Prompt
Report all lines from the entries below in which "emax" appears.

----- Recorded information -----

Lemma capability_process_aead_auth_bit algo fields alg b :
  auth_alg_bit alg = Some b ->
  (capability_process_aead cfg algo fields).2 b = true <->
  fields.2 b = true \/
  (alg <> ODP_AUTH_ALG_AES_CCM /\
   auth_aead_alg_odp_to_rte cfg alg = Some algo).
Proof.
  intros Hb. unfold capability_process_aead.
  generalize cfg. intros [[] ? ? ?];
    destruct alg; cbn in Hb; try discriminate; injection Hb as <-;
    destruct algo; vm_compute; bit_cases.
Qed.

Lemma advertises_cipher_nil alg : ~ advertises_cipher cfg [] alg.
Proof.
  intros [(a & k & iv & _ & H)|(a & k & d & aad & iv & _ & H)];
    now apply elem_of_nil in H.
Qed.

Lemma advertises_cipher_cons cap caps alg :
  advertises_cipher cfg (cap :: caps) alg <->
  advertises_cipher cfg [cap] alg \/ advertises_cipher cfg caps alg.
Proof.
  unfold advertises_cipher. split.
  - intros [(a & k & iv & Hm & H)|(a & k & d & aad & iv & Hm & H)];
      apply elem_of_cons in H as [H|H].
    + left. left. exists a, k, iv. rewrite <- H.
      split; [exact Hm|apply list_elem_of_singleton; reflexivity].
    + right. left. eauto.
    + left. right. exists a, k, d, aad, iv. rewrite <- H.
      split; [exact Hm|apply list_elem_of_singleton; reflexivity].
    + right. right. eauto 10.
  - intros [[(a & k & iv & Hm & H)|(a & k & d & aad & iv & Hm & H)]
           |[(a & k & iv & Hm & H)|(a & k & d & aad & iv & Hm & H)]].
    + apply list_elem_of_singleton in H. left. exists a, k, iv.
      split; [exact Hm|]. rewrite H. apply list_elem_of_here.
    + apply list_elem_of_singleton in H. right. exists a, k, d, aad, iv.
      split; [exact Hm|]. rewrite H. apply list_elem_of_here.
    + left. exists a, k, iv. split; [exact Hm|].
      now apply list_elem_of_further.
    + right. exists a, k, d, aad, iv. split; [exact Hm|].
      now apply list_elem_of_further.
Qed.
(** * OAuth session lifecycle and request dispatch of the Jira and ADO MCP servers

    A shallow embedding of [jira_mcp_stdio.py] and [ado_mcp_stdio.py]:
    the two token managers ([OAuthTokenManager], [ADOOAuthTokenManager]),
    the two servers ([JiraMCPServer], [ADOMCPServer]), and the dispatcher
    ([handle_request], [main]).

    Python values are an inductive type with Python's truthiness; Python
    floats are IEEE 754 binary64 numbers with their rounding; the outside
    world (token endpoint, REST endpoints, wall clock, browser redirects,
    the life of the listener thread) is an oracle carried in a [world]
    record next to a log of the effects performed; the methods are
    written in a small state monad over the object they mutate and the
    world. *)

From stdpp Require Import base option list strings gmap.
From Stdlib Require Import ZArith Lia.
From Stdlib Require Floats.SpecFloat.

Set Warnings "-register-all".
Local Open Scope Z_scope.

(** ** Python floats *)

(** A Python [float] is an IEEE 754 binary64 number: 53 bits of
    precision, infinities at exponent 1024, results rounded to nearest,
    ties to even. *)
Definition float : Type := SpecFloat.spec_float.

Definition prec : Z := 53.
Definition emax : Z := 1024.

(** The float nearest to an integer; an infinity when the integer lies
    beyond the largest float. *)
Definition float_of_Z (z : Z) : float :=
  SpecFloat.binary_normalize prec emax z 0 false.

-----

Response to this task
Definition emax : Z := 1024.
  SpecFloat.binary_normalize prec emax z 0 false.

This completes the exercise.